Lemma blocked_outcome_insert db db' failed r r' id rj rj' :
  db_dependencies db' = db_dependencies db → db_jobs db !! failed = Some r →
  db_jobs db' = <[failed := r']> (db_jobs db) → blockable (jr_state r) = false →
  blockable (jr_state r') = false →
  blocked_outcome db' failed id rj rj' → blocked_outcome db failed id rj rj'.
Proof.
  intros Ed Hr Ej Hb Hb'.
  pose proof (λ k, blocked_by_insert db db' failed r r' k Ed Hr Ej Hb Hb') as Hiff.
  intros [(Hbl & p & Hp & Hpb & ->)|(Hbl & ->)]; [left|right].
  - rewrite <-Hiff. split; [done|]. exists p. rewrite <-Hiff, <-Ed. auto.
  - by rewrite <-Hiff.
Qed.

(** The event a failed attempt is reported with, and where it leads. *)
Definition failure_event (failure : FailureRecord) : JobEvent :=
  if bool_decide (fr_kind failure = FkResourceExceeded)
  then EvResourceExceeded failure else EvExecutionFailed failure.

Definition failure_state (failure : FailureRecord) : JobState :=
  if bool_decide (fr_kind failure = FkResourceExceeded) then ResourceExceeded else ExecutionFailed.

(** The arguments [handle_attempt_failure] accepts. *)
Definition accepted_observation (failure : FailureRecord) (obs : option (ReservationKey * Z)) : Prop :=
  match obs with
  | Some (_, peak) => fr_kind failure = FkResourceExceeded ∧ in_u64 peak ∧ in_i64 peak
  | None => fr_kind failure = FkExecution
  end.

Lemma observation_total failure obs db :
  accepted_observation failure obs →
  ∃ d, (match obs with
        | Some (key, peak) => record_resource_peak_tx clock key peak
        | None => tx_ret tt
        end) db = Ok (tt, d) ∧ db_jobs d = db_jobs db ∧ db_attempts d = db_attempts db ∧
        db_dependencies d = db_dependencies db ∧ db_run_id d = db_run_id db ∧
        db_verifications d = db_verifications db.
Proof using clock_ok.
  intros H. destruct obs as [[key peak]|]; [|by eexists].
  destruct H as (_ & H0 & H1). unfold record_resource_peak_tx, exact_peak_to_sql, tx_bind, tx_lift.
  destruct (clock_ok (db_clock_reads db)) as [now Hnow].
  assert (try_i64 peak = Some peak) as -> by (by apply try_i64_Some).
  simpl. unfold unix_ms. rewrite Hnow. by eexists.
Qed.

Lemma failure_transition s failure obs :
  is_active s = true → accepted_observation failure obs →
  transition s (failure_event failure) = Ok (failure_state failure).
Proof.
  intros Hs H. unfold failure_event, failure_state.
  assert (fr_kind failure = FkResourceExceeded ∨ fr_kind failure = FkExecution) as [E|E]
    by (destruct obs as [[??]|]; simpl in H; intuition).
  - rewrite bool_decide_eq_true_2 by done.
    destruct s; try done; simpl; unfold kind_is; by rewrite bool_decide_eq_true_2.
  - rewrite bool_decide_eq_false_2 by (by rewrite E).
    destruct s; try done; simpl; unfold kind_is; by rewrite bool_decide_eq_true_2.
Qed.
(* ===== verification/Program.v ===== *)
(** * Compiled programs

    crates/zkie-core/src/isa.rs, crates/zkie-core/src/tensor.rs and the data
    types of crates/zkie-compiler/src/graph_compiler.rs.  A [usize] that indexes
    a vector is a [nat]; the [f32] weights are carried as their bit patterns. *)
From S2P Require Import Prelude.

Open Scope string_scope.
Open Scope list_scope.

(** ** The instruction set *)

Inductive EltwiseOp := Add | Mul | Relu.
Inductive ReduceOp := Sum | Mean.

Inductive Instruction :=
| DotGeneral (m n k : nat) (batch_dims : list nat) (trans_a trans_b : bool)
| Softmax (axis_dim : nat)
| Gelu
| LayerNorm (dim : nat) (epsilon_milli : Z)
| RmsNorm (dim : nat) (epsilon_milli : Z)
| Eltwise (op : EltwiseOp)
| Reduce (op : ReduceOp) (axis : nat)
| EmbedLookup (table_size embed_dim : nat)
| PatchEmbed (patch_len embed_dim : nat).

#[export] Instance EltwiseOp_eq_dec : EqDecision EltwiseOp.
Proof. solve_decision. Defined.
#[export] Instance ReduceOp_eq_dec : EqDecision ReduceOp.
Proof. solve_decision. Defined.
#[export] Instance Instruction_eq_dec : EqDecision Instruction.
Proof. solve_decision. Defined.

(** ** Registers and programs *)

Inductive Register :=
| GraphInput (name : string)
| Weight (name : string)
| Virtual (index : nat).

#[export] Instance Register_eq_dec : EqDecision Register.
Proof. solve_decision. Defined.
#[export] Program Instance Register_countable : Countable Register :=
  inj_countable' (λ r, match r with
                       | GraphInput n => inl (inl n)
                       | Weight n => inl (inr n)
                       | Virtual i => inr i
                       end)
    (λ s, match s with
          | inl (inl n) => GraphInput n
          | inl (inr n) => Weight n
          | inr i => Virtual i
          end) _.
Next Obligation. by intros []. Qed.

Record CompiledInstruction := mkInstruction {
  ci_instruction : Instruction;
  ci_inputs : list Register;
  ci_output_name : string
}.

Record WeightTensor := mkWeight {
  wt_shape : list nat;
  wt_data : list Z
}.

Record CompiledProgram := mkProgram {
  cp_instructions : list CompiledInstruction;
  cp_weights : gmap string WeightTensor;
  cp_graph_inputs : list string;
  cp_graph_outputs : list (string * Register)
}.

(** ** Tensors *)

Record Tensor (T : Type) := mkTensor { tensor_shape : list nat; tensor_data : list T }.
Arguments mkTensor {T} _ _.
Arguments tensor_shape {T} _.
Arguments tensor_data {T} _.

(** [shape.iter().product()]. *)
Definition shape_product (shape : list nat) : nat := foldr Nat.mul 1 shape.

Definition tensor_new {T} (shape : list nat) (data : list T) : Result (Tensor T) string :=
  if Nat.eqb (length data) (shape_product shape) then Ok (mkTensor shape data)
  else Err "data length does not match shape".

----------------------------------------

Each line of the listing is to be reproduced verbatim.

Lemma blocked_outcome_insert db db' failed r r' id rj rj' :
  db_dependencies db' = db_dependencies db → db_jobs db !! failed = Some r →
  db_jobs db' = <[failed := r']> (db_jobs db) → blockable (jr_state r) = false →
  blockable (jr_state r') = false →
  blocked_outcome db' failed id rj rj' → blocked_outcome db failed id rj rj'.
Proof.
  intros Ed Hr Ej Hb Hb'.
  pose proof (λ k, blocked_by_insert db db' failed r r' k Ed Hr Ej Hb Hb') as Hiff.
  intros [(Hbl & p & Hp & Hpb & ->)|(Hbl & ->)]; [left|right].
  - rewrite <-Hiff. split; [done|]. exists p. rewrite <-Hiff, <-Ed. auto.
  - by rewrite <-Hiff.
Qed.

(** The event a failed attempt is reported with, and where it leads. *)
Definition failure_event (failure : FailureRecord) : JobEvent :=
  if bool_decide (fr_kind failure = FkResourceExceeded)
  then EvResourceExceeded failure else EvExecutionFailed failure.

Definition failure_state (failure : FailureRecord) : JobState :=
  if bool_decide (fr_kind failure = FkResourceExceeded) then ResourceExceeded else ExecutionFailed.

(** The arguments [handle_attempt_failure] accepts. *)
Definition accepted_observation (failure : FailureRecord) (obs : option (ReservationKey * Z)) : Prop :=
  match obs with
  | Some (_, peak) => fr_kind failure = FkResourceExceeded ∧ in_u64 peak ∧ in_i64 peak
  | None => fr_kind failure = FkExecution
  end.

Lemma observation_total failure obs db :
  accepted_observation failure obs →
  ∃ d, (match obs with
        | Some (key, peak) => record_resource_peak_tx clock key peak
        | None => tx_ret tt
        end) db = Ok (tt, d) ∧ db_jobs d = db_jobs db ∧ db_attempts d = db_attempts db ∧
        db_dependencies d = db_dependencies db ∧ db_run_id d = db_run_id db ∧
        db_verifications d = db_verifications db.
Proof using clock_ok.
  intros H. destruct obs as [[key peak]|]; [|by eexists].
  destruct H as (_ & H0 & H1). unfold record_resource_peak_tx, exact_peak_to_sql, tx_bind, tx_lift.
  destruct (clock_ok (db_clock_reads db)) as [now Hnow].
  assert (try_i64 peak = Some peak) as -> by (by apply try_i64_Some).
  simpl. unfold unix_ms. rewrite Hnow. by eexists.
Qed.

Lemma failure_transition s failure obs :
  is_active s = true → accepted_observation failure obs →
  transition s (failure_event failure) = Ok (failure_state failure).
Proof.
  intros Hs H. unfold failure_event, failure_state.
  assert (fr_kind failure = FkResourceExceeded ∨ fr_kind failure = FkExecution) as [E|E]
    by (destruct obs as [[??]|]; simpl in H; intuition).
  - rewrite bool_decide_eq_true_2 by done.
    destruct s; try done; simpl; unfold kind_is; by rewrite bool_decide_eq_true_2.
  - rewrite bool_decide_eq_false_2 by (by rewrite E).
    destruct s; try done; simpl; unfold kind_is; by rewrite bool_decide_eq_true_2.
Qed.
(* ===== verification/Program.v ===== *)
(** * Compiled programs

    crates/zkie-core/src/isa.rs, crates/zkie-core/src/tensor.rs and the data
    types of crates/zkie-compiler/src/graph_compiler.rs.  A [usize] that indexes
    a vector is a [nat]; the [f32] weights are carried as their bit patterns. *)
From S2P Require Import Prelude.

Open Scope string_scope.
Open Scope list_scope.

(** ** The instruction set *)

Inductive EltwiseOp := Add | Mul | Relu.
Inductive ReduceOp := Sum | Mean.

Inductive Instruction :=
| DotGeneral (m n k : nat) (batch_dims : list nat) (trans_a trans_b : bool)
| Softmax (axis_dim : nat)
| Gelu
| LayerNorm (dim : nat) (epsilon_milli : Z)
| RmsNorm (dim : nat) (epsilon_milli : Z)
| Eltwise (op : EltwiseOp)
| Reduce (op : ReduceOp) (axis : nat)
| EmbedLookup (table_size embed_dim : nat)
| PatchEmbed (patch_len embed_dim : nat).

#[export] Instance EltwiseOp_eq_dec : EqDecision EltwiseOp.
Proof. solve_decision. Defined.
#[export] Instance ReduceOp_eq_dec : EqDecision ReduceOp.
Proof. solve_decision. Defined.
#[export] Instance Instruction_eq_dec : EqDecision Instruction.
Proof. solve_decision. Defined.

(** ** Registers and programs *)

Inductive Register :=
| GraphInput (name : string)
| Weight (name : string)
| Virtual (index : nat).

#[export] Instance Register_eq_dec : EqDecision Register.
Proof. solve_decision. Defined.
#[export] Program Instance Register_countable : Countable Register :=
  inj_countable' (λ r, match r with
                       | GraphInput n => inl (inl n)
                       | Weight n => inl (inr n)
                       | Virtual i => inr i
                       end)
    (λ s, match s with
          | inl (inl n) => GraphInput n
          | inl (inr n) => Weight n
          | inr i => Virtual i
          end) _.
Next Obligation. by intros []. Qed.

Record CompiledInstruction := mkInstruction {
  ci_instruction : Instruction;
  ci_inputs : list Register;
  ci_output_name : string
}.

Record WeightTensor := mkWeight {
  wt_shape : list nat;
  wt_data : list Z
}.

Record CompiledProgram := mkProgram {
  cp_instructions : list CompiledInstruction;
  cp_weights : gmap string WeightTensor;
  cp_graph_inputs : list string;
  cp_graph_outputs : list (string * Register)
}.

(** ** Tensors *)

Record Tensor (T : Type) := mkTensor { tensor_shape : list nat; tensor_data : list T }.
Arguments mkTensor {T} _ _.
Arguments tensor_shape {T} _.
Arguments tensor_data {T} _.

(** [shape.iter().product()]. *)
Definition shape_product (shape : list nat) : nat := foldr Nat.mul 1 shape.

Definition tensor_new {T} (shape : list nat) (data : list T) : Result (Tensor T) string :=
  if Nat.eqb (length data) (shape_product shape) then Ok (mkTensor shape data)
  else Err "data length does not match shape".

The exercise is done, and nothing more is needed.